SidneyBissoli/sipni-agregados-cobertura
收藏Hugging Face2026-03-01 更新2026-03-29 收录
下载链接:
https://hf-mirror.com/datasets/SidneyBissoli/sipni-agregados-cobertura
下载链接
链接失效反馈官方服务:
资源简介:
---
language:
- pt
license: cc-by-4.0
tags:
- health
- brazil
- public-health
- parquet
- datasus
- sipni
- vaccination
- immunization
- coverage
- historical
pretty_name: "SI-PNI — Aggregated Vaccination Coverage (Brazil, 1994–2019)"
size_categories:
- 1M<n<10M
task_categories:
- tabular-classification
source_datasets:
- original
---
# SI-PNI — Aggregated Vaccination Coverage (Brazil, 1994–2019)
Historical aggregated vaccination coverage data from Brazil's National
Immunization Program (SI-PNI), covering 26 years of municipality-level
coverage indicators pre-calculated by the Ministry of Health.
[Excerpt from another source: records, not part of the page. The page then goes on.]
(** A transaction: its first entry, the entries in between, its last entry. *)
Fixpoint tx_scan (cur : option (nvme_rw_command_ * list nvme_rw_command_))
    (l : list nvme_rw_command_)
    : list (nvme_rw_command_ * list nvme_rw_command_ * nvme_rw_command_) :=
  match l with
  | [] => []
  | o :: l' =>
      match cur with
      | None => tx_scan (if has_tag o HORAE_TX_BEGIN then Some (o, []) else None) l'
      | Some (b, inner) =>
          if has_tag o HORAE_TX_END then (b, inner, o) :: tx_scan None l'
          else tx_scan (Some (b, inner ++ [o])) l'
      end
  end.

(** What the queue's geometry guarantees. *)
Record ring_ok (s : stream) : Prop := {
  ring_size : 0 < nr_ometa s < 2 ^ 25;
  ring_len : Z.of_nat (length (ometa_start s)) = nr_ometa s;
  ring_head : 0 <= head s < nr_ometa s;
  ring_tail : 0 <= tail s < nr_ometa s;
  ring_flushed : 0 <= flushed s < nr_ometa s;
}.

Lemma stream_ometa_at_slot s i k :
  ring_ok s -> 0 <= i < nr_ometa s -> stream_ometa_at s i k = Ret (slot s i) k.
Proof.
  intros Hok Hi. pose proof (ring_len s Hok).
  destruct (lookup_lt_is_Some_2 (ometa_start s) (Z.to_nat i)) as [o Ho]; [lia|].
  unfold slot. rewrite Ho. apply stream_ometa_at_Ret; [lia|done].
Qed.

Section scan.
Context `{Kernel}.

Definition commit_tx (tx : nvme_rw_command_ * list nvme_rw_command_ * nvme_rw_command_)
    (bhs : list (Z * Z)) : M kst (list (Z * Z)) :=
  let '(b, inner, e) := tx in
  warn_on (negb (txid b =? txid e)) ;;;
  fold_loop (fun o_tmp bhs => commit_one o_tmp (txid e) bhs) inner bhs.

Definition commit_write_ref (sid : Z) : M kst Z :=
  s <-- get_stream sid ;;
  bhs <-- fold_loop commit_tx (tx_scan None (entries s (head s) (flushed s))) [] ;;
  for_each bhs wait_bh ;;;
  ret 0.

Lemma tx_scan_slots s l cur :
  tx_scan (cur_map (slot s) cur) (slot s <$> l) = tx_map (slot s) <$> tx_scan_by (slot s) cur l.
Proof.
  rewrite <- (tx_scan_by_fmap (slot s) (fun o => o)).
  generalize (cur_map (slot s) cur). induction (slot s <$> l) as [|o l' IH]; intros c; [done|].
  simpl. destruct c as [[b is_]|]; [destruct (has_tag o HORAE_TX_END)|]; by rewrite ?IH.
Qed.

Lemma scan_tx_slots s tx bhs k :
  ring_ok s -> Forall (fun i => 0 <= i < nr_ometa s) tx.1.2 ->
  scan_tx (commit_write_inner s) (slot s) tx bhs k = commit_tx (tx_map (slot s) tx) bhs k.
Proof.
  intros Hok Hin. destruct tx as [[b is_] e]. unfold scan_tx, commit_tx, tx_map. simpl in *.
  apply bind_ext; [done|]. intros [] k1.
  apply (fold_loop_fmap (slot s) (fun o a => commit_one o (txid (slot s e)) a)).
  intros i a k2 Hi. rewrite Forall_forall in Hin. unfold commit_write_inner.
  by rewrite (bind_Ret _ _ _ _ _ (stream_ometa_at_slot s i k2 Hok (Hin i Hi))).
Qed.

Lemma tx_scan_by_in {E} (hd : E -> nvme_rw_command_) (P : E -> Prop) cur (l : list E) :
  Forall P l -> (forall b is_, cur = Some (b, is_) -> Forall P is_) ->
  Forall (fun tx => Forall P tx.1.2) (tx_scan_by hd cur l).
Proof.
  intros Hl. revert cur. induction Hl as [|o l Ho Hl IH]; intros cur Hcur; [constructor|].
  simpl. destruct cur as [[b is_]|].
  - specialize (Hcur b is_ eq_refl). destruct (has_tag (hd o) HORAE_TX_END).
    + constructor; [done|]. by apply IH.
    + apply IH. intros ? ? [= <- <-]. apply Forall_app. split; [done|by apply Forall_singleton].
  - apply IH. destruct (has_tag (hd o) HORAE_TX_BEGIN); [|done]. intros ? ? [= <- <-]. constructor.
Qed.

Lemma ring_range_in s i j :
  ring_ok s -> 0 <= i < nr_ometa s -> 0 <= j < nr_ometa s ->
  Forall (fun x => 0 <= x < nr_ometa s) (ring_range (nr_ometa s) i j).
Proof.
  intros Hok Hi Hj. pose proof (ring_size s Hok). apply Forall_forall. intros x Hx.
  apply elem_of_ring_range in Hx as [? _]; [done|lia..].
Qed.

Lemma commit_write_equiv sid k s :
  streams k !! Z.to_nat sid = Some s -> ring_ok s ->
  commit_write sid k = commit_write_ref sid k.
Proof.
  intros Hs Hok. unfold commit_write, commit_write_ref.
  destruct (get_stream sid k) as [s' k1| |] eqn:E; [|by unfold bind; rewrite E..].
  rewrite !(bind_Ret _ _ _ _ _ E).
  apply get_stream_inv in E as (-> & _ & Hs'). simplify_eq.
  pose proof (ring_size s Hok) as Hn. pose proof (ring_head s Hok). pose proof (ring_flushed s Hok).
  assert (CastOk (nr_ometa s) (sext 32))
    by (apply sext_cast_ok; change (2 ^ 31) with 2147483648; change (2 ^ 25) with 33554432 in Hn; lia).
  set (is_ := ring_range (nr_ometa s) (head s) (flushed s)).
  trans (bind (fold_loop (scan_tx (commit_write_inner s) (slot s)) (tx_scan_by (slot s) None is_) [])
           (fun bhs => for_each bhs wait_bh ;;; ret 0) k).
  - unfold bind at 1. rewrite (scan_loop_ref (sext 32) (nr_ometa s) Hn _ _ (slot s)); try done.
    + fold is_. unfold bind at 1. cbn [found with_found begin_idx begin_txid].
      unfold bind at 2. by destruct (fold_loop _ _ _ k).
    + intros i k' Hi. by apply stream_ometa_at_slot.
  - apply bind_ext; [|done]. unfold entries. fold is_.
    change (tx_scan None (slot s <$> is_)) with (tx_scan (cur_map (slot s) None) (slot s <$> is_)).
    rewrite tx_scan_slots. apply fold_loop_fmap. intros tx a k' Htx. apply scan_tx_slots; [done|].
    assert (Hf : Forall (fun tx => Forall (fun x => 0 <= x < nr_ometa s) tx.1.2)
                   (tx_scan_by (slot s) None is_))
      by (apply tx_scan_by_in; [by apply ring_range_in|done]).
    rewrite Forall_forall in Hf. by apply Hf.
Qed.
End scan.

(** ** [commit_write] returns, and clears the index of what it commits *)

(** The blocks of an entry have 32-bit numbers. *)
Definition entry_ok (o : nvme_rw_command_) : Prop :=
  0 <= lba o /\ 0 <= clength o /\ lba o + clength o <= 2 ^ 32.

Definition entry_blocks (o : nvme_rw_command_) : list Z := seqZ (lba o) (clength o).

Section commit.
Context `{Kernel} `{!KernelLaws}.

(** What the write-back needs of the state around it. *)
Record wb_ready (k : kst) : Prop := {
  ready_mem : sb_getblk_total;
  ready_bpg : 0 < blocks_per_group k < 2 ^ 32;
  ready_unlocked : ipu_unlocked k;
}.

Lemma wb_ready_frame k k' : wb_frame k k' -> wb_ready k -> wb_ready k'.
Proof. intros -> []. by split. Qed.

(** The entry is written back: its device is known and no block of it is
    indexed any more. *)
Definition entry_cleared (k k' : kst) (o : nvme_rw_command_) : Prop :=
  plba o ≠ 0 -> is_Some (find_dev (registered_list k) (device_id o)) ->
  forall l, l ∈ entry_blocks o -> ipu_tree k' !! ipu_pos (blocks_per_group k) l = None.

(** A step of the write-back: entries only leave the index. *)
Definition wb_step (k k' : kst) : Prop :=
  wb_frame k k' /\ forall p, ipu_tree k' !! p = None \/ ipu_tree k' !! p = ipu_tree k !! p.

#[global] Instance wb_step_preorder : PreOrder wb_step.
Proof.
  split; [by split; [reflexivity|auto]|].
  intros k1 k2 k3 [F1 I1] [F2 I2]. split; [by etrans|].
  intros p. destruct (I2 p) as [->| ->]; auto.
Qed.

Lemma entry_cleared_step k k1 k2 o :
  entry_cleared k k1 o -> wb_step k1 k2 -> entry_cleared k k2 o.
Proof.
  intros Hc [_ Hs] Hp Hd l Hl. destruct (Hs (ipu_pos (blocks_per_group k) l)) as [->| ->]; auto.
Qed.

Lemma wb_step_trace k f : wb_step k (k <| trace ::= f |>).
Proof. split; [by destruct k|auto]. Qed.

Lemma commit_one_ok o id bhs k :
  wb_ready k -> entry_ok o ->
  runs (commit_one o id bhs) k (fun _ k' => wb_step k k' /\ entry_cleared k k' o).
Proof.
  intros Hk (Hl & Hc & Ho). unfold commit_one. destruct (Z.eqb_spec (plba o) 0).
  { apply runs_ret. split; [reflexivity|]. by intros ?. }
  rstep. unfold get_sb_by_devid. rstep. rstep. destruct (find_dev _ _) as [sb|] eqn:Ef.
  2:{ rstep. kstep. kstep. simpl. rstep. unfold commit_write_entry_per_stream. kstep. kstep.
      split; [apply wb_step_trace|]. intros _ [? E]. congruence. }
  kstep. kstep. unfold commit_write_entry_per_stream. destruct Hk.
  eapply runs_conseq; [apply commit_blocks_ok; [done..|lia]|].
  intros r k' [-> Hw]. kstep. rewrite Z2Nat.id in Hw by lia.
  split; [split; [apply Hw|]|].
  - intros p. rewrite (wb_index _ _ _ _ _ Hw). case_decide; auto.
  - intros _ _ l Hin. rewrite (wb_index _ _ _ _ _ Hw). rewrite decide_True; [done|].
    apply list_elem_of_fmap_2. exact Hin.
Qed.

Lemma fold_step_ok {I A} (body : I -> A -> M kst A) (done_with : kst -> kst -> I -> Prop)
    (good : I -> Prop) l acc k :
  wb_ready k -> Forall good l ->
  (forall i acc k1, wb_step k k1 -> wb_ready k1 -> good i ->
     runs (body i acc) k1 (fun _ k2 => wb_step k1 k2 /\ done_with k k2 i)) ->
  (forall i k1 k2, done_with k k1 i -> wb_step k1 k2 -> done_with k k2 i) ->
  runs (fold_loop body l acc) k (fun _ k' =>
    wb_step k k' /\ forall i, i ∈ l -> done_with k k' i).
Proof.
  intros Hk Hg Hb Hmono.
  apply (runs_fold_loop (fun dn _ k' => wb_step k k' /\ forall i, i ∈ dn -> done_with k k' i)).
  { split; [reflexivity|]. intros i Hi. by apply elem_of_nil in Hi. }
  intros dn i rest acc' k1 -> [Hs Hd]. eapply runs_conseq.
  { apply Hb; [done|by eapply wb_ready_frame; [apply Hs|]|].
    apply Forall_app in Hg as [_ Hg]. by apply Forall_cons in Hg as [? _]. }
  intros _ k2 [Hs2 Hi]. split; [by etrans|]. intros j Hj.
  apply elem_of_app in Hj as [Hj|Hj]; [by eauto|].
  apply list_elem_of_singleton in Hj as ->. done.
Qed.

Definition tx_cleared (k k' : kst)
    (tx : nvme_rw_command_ * list nvme_rw_command_ * nvme_rw_command_) : Prop :=
  forall o, o ∈ tx.1.2 -> entry_cleared k k' o.

Lemma entry_cleared_frame k k1 k2 o :
  wb_frame k k1 -> entry_cleared k1 k2 o -> entry_cleared k k2 o.
Proof. intros -> ?. done. Qed.

Lemma commit_tx_ok tx bhs k :
  wb_ready k -> Forall entry_ok tx.1.2 ->
  runs (commit_tx tx bhs) k (fun _ k' => wb_step k k' /\ tx_cleared k k' tx).
Proof.
  intros Hk Hin. destruct tx as [[b inner] e]. simpl in Hin. unfold commit_tx. rstep.
  assert (Hw : runs (warn_on (negb (txid b =? txid e))) k (fun _ k' => wb_step k k')).
  { unfold warn_on. destruct (negb _); kstep; [apply wb_step_trace|reflexivity]. }
  eapply runs_conseq; [exact Hw|]. intros [] k1 Hs1.
  eapply runs_conseq.
  { apply (fold_step_ok _ (fun k k' o => entry_cleared k k' o) entry_ok).
    - eapply wb_ready_frame; [apply Hs1|done].
    - done.
    - intros o acc k2 [F2 _] Hk2 Ho. eapply runs_conseq; [by apply commit_one_ok|].
      intros _ k3 [? ?]. split; [done|]. by eapply entry_cleared_frame.
    - intros o k2 k3. apply entry_cleared_step. }
  intros _ k2 [Hs2 Hc]. split; [by etrans|]. intros o Ho.
  eapply entry_cleared_frame; [apply Hs1|]. by apply Hc.
Qed.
Converted
from legacy .dbf files to Apache Parquet.
**Part of the [healthbr-data](https://huggingface.co/SidneyBissoli) project** — open redistribution of Brazilian public health data.
## Summary
| Item | Detail |
|------|--------|
| **Official source** | DATASUS FTP / Ministry of Health |
| **Temporal coverage** | 1994–2019 |
| **Geographic coverage** | All Brazilian municipalities (by state) |
| **Granularity** | Aggregated: one row per municipality × composite vaccine indicator |
| **Volume** | 2.8M+ records (686 .dbf files processed) |
| **Format** | Apache Parquet, partitioned by `ano/uf` |
| **Data types** | All fields stored as `string` (preserves original format) |
| **Update frequency** | Static (historical series, no longer updated at source) |
| **License** | CC-BY 4.0 |
## Resumo em português
**SI-PNI — Cobertura Vacinal Agregada (Brasil, 1994–2019)**
Dados históricos agregados de cobertura vacinal do Programa Nacional de
Imunizações (PNI), cobrindo 26 anos de indicadores de cobertura em nível
municipal, pré-calculados pelo Ministério da Saúde. Convertidos de
arquivos .dbf legados para Apache Parquet.
| Item | Detalhe |
|------|---------|
| **Fonte oficial** | FTP DATASUS / Ministério da Saúde |
| **Cobertura temporal** | 1994–2019 |
| **Cobertura geográfica** | Todos os municípios brasileiros (por UF) |
| **Granularidade** | Agregado: uma linha por município × indicador composto de vacina |
| **Volume** | 2,8M+ registros (686 arquivos .dbf processados) |
| **Formato** | Apache Parquet, particionado por `ano/uf` |
| **Atualização** | Estática (série histórica, não atualizada na fonte) |
> Para documentação completa em português, consulte o
> [repositório do projeto](https://github.com/SidneyBissoli/healthbr-data).
## Data access
Data is hosted on Cloudflare R2 and accessed via S3-compatible API. The
credentials below are **read-only** and intended for public use.
### R (Arrow)
```r
library(arrow)
library(dplyr)
Sys.setenv(
AWS_ENDPOINT_URL = "https://5c499208eebced4e34bd98ffa204f2fb.r2.cloudflarestorage.com",
AWS_ACCESS_KEY_ID = "28c72d4b3e1140fa468e367ae472b522",
AWS_SECRET_ACCESS_KEY = "2937b2106736e2ba64e24e92f2be4e6c312bba3355586e41ce634b14c1482951",
AWS_DEFAULT_REGION = "auto"
)
ds <- open_dataset("s3://healthbr-data/sipni/agregados/cobertura/", format = "parquet")
# Example: coverage indicators in São Paulo, 2015
ds |>
filter(ano == "2015", uf == "SP") |>
head(20) |>
collect()
```
### Python (PyArrow)
```python
import pyarrow.dataset as pds
import pyarrow.fs as fs
s3 = fs.S3FileSystem(
endpoint_override = "https://5c499208eebced4e34bd98ffa204f2fb.r2.cloudflarestorage.com",
access_key = "28c72d4b3e1140fa468e367ae472b522",
secret_key = "2937b2106736e2ba64e24e92f2be4e6c312bba3355586e41ce634b14c1482951",
region = "auto"
)
dataset = pds.dataset(
"healthbr-data/sipni/agregados/cobertura/",
filesystem = s3,
format = "parquet",
partitioning = "hive"
)
table = dataset.to_table(
filter=(pds.field("ano") == "2015") & (pds.field("uf") == "SP")
)
print(table.to_pandas().head())
```
> **Note:** These credentials are **read-only** and safe to use in scripts.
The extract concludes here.